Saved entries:
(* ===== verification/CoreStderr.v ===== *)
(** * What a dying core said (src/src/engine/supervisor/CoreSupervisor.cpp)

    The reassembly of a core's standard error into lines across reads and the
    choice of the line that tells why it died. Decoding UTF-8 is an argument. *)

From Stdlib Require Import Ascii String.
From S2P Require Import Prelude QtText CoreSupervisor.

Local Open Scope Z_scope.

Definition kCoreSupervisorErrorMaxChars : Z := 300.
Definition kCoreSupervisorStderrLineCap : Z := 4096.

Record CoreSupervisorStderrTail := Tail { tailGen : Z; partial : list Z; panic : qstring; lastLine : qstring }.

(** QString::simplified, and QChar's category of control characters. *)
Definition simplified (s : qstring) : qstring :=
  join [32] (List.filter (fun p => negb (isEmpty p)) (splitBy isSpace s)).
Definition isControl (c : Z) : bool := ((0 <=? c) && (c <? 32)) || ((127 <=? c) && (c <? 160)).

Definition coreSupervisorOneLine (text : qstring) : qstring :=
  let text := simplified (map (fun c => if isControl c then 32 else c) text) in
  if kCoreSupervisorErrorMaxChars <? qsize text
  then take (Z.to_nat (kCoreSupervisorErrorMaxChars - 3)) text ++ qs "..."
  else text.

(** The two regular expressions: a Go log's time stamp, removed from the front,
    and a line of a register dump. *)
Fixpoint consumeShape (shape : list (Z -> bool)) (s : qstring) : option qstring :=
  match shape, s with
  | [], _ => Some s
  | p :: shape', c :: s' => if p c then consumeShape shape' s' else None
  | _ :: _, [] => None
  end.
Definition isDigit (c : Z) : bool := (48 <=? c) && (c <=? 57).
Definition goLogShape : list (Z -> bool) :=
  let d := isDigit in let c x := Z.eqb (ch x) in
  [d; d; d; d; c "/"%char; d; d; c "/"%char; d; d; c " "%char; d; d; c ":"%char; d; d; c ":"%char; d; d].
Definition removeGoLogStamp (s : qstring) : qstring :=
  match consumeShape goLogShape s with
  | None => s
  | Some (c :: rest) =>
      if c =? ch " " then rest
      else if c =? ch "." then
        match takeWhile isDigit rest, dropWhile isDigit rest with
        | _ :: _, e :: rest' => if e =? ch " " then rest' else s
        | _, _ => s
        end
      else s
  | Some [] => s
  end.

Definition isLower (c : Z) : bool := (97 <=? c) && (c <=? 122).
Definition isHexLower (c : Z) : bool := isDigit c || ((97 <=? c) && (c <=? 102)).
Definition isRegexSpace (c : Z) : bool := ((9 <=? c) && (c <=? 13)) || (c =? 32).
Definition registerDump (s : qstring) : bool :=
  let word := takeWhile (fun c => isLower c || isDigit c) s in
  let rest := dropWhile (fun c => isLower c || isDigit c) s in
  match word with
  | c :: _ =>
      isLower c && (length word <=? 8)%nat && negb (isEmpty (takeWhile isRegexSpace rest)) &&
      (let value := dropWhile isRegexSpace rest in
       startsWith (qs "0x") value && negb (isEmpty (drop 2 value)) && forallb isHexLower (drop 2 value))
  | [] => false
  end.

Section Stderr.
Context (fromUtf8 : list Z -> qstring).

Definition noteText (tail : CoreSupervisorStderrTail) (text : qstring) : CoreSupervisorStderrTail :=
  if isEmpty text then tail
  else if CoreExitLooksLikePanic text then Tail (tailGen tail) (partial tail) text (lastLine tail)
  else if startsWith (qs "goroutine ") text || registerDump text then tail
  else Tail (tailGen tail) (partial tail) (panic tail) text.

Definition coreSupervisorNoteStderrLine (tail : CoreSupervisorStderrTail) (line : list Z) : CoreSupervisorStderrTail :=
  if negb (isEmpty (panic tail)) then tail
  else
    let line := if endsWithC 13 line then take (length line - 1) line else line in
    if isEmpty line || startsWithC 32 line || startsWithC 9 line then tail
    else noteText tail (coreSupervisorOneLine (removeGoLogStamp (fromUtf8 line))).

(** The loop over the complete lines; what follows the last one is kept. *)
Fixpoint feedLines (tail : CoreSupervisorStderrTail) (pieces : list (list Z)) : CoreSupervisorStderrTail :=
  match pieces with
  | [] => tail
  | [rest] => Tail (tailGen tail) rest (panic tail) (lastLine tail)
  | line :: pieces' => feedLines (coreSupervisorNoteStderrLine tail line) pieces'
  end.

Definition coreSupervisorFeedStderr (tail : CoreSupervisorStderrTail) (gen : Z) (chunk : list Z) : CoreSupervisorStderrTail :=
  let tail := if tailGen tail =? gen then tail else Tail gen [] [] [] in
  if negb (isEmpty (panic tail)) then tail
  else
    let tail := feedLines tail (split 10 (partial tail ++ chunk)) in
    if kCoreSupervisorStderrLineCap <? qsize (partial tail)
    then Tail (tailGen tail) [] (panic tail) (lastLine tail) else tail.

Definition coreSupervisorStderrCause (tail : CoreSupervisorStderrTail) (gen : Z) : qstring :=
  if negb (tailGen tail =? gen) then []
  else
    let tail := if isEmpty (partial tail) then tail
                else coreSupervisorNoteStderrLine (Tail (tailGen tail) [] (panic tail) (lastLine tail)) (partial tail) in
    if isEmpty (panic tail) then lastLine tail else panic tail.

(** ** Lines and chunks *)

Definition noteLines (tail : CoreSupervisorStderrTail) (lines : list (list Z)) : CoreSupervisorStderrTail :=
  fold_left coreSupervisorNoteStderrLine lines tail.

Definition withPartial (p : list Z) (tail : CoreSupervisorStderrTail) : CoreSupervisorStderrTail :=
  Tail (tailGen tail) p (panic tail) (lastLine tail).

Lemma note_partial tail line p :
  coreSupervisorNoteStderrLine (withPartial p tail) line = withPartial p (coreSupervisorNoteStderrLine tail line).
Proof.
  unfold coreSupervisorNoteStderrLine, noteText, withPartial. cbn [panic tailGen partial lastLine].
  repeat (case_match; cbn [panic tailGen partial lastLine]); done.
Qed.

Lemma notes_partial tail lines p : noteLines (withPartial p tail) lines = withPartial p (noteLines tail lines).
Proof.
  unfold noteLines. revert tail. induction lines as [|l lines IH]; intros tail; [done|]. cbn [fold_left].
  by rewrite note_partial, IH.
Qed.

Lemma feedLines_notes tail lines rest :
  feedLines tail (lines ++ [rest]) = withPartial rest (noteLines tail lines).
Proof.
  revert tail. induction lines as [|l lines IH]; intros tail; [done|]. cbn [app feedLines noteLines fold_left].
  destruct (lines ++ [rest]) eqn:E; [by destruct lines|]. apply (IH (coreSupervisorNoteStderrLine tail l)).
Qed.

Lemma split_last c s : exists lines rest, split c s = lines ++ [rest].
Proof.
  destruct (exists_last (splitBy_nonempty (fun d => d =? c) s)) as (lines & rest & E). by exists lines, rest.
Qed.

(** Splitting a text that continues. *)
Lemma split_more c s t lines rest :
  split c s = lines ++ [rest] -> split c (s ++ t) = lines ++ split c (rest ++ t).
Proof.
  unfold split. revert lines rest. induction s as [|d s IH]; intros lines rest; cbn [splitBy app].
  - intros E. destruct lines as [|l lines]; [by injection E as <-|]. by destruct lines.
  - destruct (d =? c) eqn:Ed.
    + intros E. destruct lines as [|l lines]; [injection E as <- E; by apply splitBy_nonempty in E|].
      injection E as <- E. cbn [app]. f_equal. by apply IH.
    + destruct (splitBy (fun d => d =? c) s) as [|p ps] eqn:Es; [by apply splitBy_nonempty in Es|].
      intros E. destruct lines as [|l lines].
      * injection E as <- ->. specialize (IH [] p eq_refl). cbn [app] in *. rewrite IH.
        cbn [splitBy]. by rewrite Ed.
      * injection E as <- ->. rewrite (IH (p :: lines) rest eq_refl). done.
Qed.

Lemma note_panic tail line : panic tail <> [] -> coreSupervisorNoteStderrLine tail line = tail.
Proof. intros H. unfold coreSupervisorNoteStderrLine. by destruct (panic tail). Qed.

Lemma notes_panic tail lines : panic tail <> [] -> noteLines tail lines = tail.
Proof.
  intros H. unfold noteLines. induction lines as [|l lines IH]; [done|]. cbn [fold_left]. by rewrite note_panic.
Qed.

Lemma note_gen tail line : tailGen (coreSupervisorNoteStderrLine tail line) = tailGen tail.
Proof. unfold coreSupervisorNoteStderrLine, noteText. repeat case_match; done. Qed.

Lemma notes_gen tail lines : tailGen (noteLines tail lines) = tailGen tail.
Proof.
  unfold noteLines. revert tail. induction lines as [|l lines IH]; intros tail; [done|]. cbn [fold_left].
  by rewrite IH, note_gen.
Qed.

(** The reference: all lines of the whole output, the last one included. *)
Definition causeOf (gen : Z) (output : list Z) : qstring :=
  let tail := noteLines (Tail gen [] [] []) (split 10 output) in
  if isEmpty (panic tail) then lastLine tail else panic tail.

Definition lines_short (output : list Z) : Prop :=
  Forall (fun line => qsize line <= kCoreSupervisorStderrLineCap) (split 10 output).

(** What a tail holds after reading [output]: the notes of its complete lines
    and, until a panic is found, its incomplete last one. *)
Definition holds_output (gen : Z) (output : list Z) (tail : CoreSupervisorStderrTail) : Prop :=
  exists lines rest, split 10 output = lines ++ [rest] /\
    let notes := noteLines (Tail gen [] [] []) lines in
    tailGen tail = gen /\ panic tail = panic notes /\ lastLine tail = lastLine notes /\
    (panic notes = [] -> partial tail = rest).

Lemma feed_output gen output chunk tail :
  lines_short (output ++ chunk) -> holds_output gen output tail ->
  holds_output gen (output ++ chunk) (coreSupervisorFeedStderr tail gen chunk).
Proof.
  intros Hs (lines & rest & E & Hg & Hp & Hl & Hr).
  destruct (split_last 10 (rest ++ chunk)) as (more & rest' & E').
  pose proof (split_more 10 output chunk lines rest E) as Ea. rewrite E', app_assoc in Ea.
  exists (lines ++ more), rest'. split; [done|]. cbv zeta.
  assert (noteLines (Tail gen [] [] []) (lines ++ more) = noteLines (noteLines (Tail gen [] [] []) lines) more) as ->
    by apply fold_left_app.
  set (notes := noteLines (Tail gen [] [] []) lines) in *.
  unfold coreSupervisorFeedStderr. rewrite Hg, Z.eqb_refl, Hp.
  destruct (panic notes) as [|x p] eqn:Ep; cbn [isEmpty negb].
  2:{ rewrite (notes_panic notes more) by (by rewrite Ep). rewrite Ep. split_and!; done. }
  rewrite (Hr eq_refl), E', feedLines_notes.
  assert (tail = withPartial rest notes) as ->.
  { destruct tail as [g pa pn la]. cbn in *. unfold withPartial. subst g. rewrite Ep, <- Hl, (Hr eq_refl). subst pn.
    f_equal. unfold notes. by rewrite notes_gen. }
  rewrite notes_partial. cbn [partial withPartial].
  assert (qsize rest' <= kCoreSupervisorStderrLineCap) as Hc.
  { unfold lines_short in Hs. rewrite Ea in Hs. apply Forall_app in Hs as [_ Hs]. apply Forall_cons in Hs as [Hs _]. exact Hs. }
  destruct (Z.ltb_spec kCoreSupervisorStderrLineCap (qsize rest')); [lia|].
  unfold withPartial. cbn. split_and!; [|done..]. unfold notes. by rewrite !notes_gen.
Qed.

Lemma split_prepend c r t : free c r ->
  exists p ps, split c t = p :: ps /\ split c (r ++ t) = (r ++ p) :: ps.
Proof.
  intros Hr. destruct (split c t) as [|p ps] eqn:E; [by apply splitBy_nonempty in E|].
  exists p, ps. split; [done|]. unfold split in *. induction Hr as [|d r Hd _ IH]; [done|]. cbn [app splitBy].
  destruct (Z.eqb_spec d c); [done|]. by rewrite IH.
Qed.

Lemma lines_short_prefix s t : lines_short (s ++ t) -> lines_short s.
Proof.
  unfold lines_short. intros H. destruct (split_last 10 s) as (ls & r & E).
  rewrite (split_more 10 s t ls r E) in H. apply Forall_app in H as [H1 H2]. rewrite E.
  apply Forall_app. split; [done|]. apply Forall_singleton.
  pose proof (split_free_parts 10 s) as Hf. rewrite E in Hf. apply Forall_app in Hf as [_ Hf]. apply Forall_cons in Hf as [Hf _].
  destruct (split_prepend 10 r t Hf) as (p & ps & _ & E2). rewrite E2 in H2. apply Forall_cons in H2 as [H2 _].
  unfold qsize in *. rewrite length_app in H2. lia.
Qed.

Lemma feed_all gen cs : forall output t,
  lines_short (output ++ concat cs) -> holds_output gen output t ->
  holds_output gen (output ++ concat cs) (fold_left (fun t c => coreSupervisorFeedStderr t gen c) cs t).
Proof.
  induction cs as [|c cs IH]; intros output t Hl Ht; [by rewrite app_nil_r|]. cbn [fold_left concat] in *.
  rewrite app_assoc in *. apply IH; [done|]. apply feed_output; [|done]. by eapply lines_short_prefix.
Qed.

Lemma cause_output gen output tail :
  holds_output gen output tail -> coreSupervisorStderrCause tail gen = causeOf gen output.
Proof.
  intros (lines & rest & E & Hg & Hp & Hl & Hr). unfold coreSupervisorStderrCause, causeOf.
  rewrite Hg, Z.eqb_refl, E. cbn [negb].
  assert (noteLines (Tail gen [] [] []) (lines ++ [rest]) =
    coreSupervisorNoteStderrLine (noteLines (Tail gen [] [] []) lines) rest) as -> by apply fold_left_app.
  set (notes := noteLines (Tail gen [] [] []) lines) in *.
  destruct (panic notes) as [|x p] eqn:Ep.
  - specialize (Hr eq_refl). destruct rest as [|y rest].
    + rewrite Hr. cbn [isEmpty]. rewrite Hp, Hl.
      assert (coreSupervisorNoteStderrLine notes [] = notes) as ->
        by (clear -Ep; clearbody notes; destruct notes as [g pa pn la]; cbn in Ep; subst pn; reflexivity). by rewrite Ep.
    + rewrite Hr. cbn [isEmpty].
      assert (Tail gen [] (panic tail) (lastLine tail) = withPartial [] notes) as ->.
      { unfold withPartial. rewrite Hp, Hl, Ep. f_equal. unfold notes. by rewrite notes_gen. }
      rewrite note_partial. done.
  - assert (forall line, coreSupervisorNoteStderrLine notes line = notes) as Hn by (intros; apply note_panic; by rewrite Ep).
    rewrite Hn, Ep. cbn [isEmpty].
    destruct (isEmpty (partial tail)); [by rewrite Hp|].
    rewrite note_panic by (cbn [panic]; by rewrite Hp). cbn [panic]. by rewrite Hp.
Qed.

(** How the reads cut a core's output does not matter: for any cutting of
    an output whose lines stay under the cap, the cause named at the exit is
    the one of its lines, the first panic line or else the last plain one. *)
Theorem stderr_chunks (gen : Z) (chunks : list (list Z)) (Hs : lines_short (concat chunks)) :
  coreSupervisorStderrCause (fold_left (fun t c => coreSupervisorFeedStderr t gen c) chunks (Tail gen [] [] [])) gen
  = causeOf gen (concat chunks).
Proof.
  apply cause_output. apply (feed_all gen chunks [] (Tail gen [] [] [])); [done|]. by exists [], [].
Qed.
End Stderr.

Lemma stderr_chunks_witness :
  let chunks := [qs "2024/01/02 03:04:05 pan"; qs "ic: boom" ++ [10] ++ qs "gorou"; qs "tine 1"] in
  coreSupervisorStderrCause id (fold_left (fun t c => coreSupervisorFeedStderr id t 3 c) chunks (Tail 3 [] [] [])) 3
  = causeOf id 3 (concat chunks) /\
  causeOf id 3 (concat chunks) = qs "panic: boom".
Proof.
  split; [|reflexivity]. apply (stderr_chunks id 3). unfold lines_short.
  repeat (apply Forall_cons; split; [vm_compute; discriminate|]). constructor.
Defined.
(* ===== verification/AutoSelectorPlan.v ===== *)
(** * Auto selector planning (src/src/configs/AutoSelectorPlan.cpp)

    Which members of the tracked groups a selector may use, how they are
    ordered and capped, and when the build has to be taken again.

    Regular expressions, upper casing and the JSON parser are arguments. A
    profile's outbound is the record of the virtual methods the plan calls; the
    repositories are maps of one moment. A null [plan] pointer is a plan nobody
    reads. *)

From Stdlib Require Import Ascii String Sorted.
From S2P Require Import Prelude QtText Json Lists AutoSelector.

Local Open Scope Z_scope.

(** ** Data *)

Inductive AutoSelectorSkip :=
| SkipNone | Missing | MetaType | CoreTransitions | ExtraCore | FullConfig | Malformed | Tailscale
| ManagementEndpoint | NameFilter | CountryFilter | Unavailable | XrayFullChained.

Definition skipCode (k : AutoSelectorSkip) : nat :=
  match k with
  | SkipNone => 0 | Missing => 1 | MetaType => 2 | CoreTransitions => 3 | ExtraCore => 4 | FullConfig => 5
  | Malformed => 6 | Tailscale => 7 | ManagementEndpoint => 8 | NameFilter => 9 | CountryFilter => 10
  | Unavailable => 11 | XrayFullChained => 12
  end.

What to work on:
Reply with the lines from the first line of the entries through the line that contains "let d := isDigit", repeated exactly with both ends kept, and with nothing else.

Answer section:
(* ===== verification/CoreStderr.v ===== *)
(** * What a dying core said (src/src/engine/supervisor/CoreSupervisor.cpp)

    The reassembly of a core's standard error into lines across reads and the
    choice of the line that tells why it died. Decoding UTF-8 is an argument. *)

From Stdlib Require Import Ascii String.
From S2P Require Import Prelude QtText CoreSupervisor.

Local Open Scope Z_scope.

Definition kCoreSupervisorErrorMaxChars : Z := 300.
Definition kCoreSupervisorStderrLineCap : Z := 4096.

Record CoreSupervisorStderrTail := Tail { tailGen : Z; partial : list Z; panic : qstring; lastLine : qstring }.

(** QString::simplified, and QChar's category of control characters. *)
Definition simplified (s : qstring) : qstring :=
  join [32] (List.filter (fun p => negb (isEmpty p)) (splitBy isSpace s)).
Definition isControl (c : Z) : bool := ((0 <=? c) && (c <? 32)) || ((127 <=? c) && (c <? 160)).

Definition coreSupervisorOneLine (text : qstring) : qstring :=
  let text := simplified (map (fun c => if isControl c then 32 else c) text) in
  if kCoreSupervisorErrorMaxChars <? qsize text
  then take (Z.to_nat (kCoreSupervisorErrorMaxChars - 3)) text ++ qs "..."
  else text.

(** The two regular expressions: a Go log's time stamp, removed from the front,
    and a line of a register dump. *)
Fixpoint consumeShape (shape : list (Z -> bool)) (s : qstring) : option qstring :=
  match shape, s with
  | [], _ => Some s
  | p :: shape', c :: s' => if p c then consumeShape shape' s' else None
  | _ :: _, [] => None
  end.
Definition isDigit (c : Z) : bool := (48 <=? c) && (c <=? 57).
Definition goLogShape : list (Z -> bool) :=
  let d := isDigit in let c x := Z.eqb (ch x) in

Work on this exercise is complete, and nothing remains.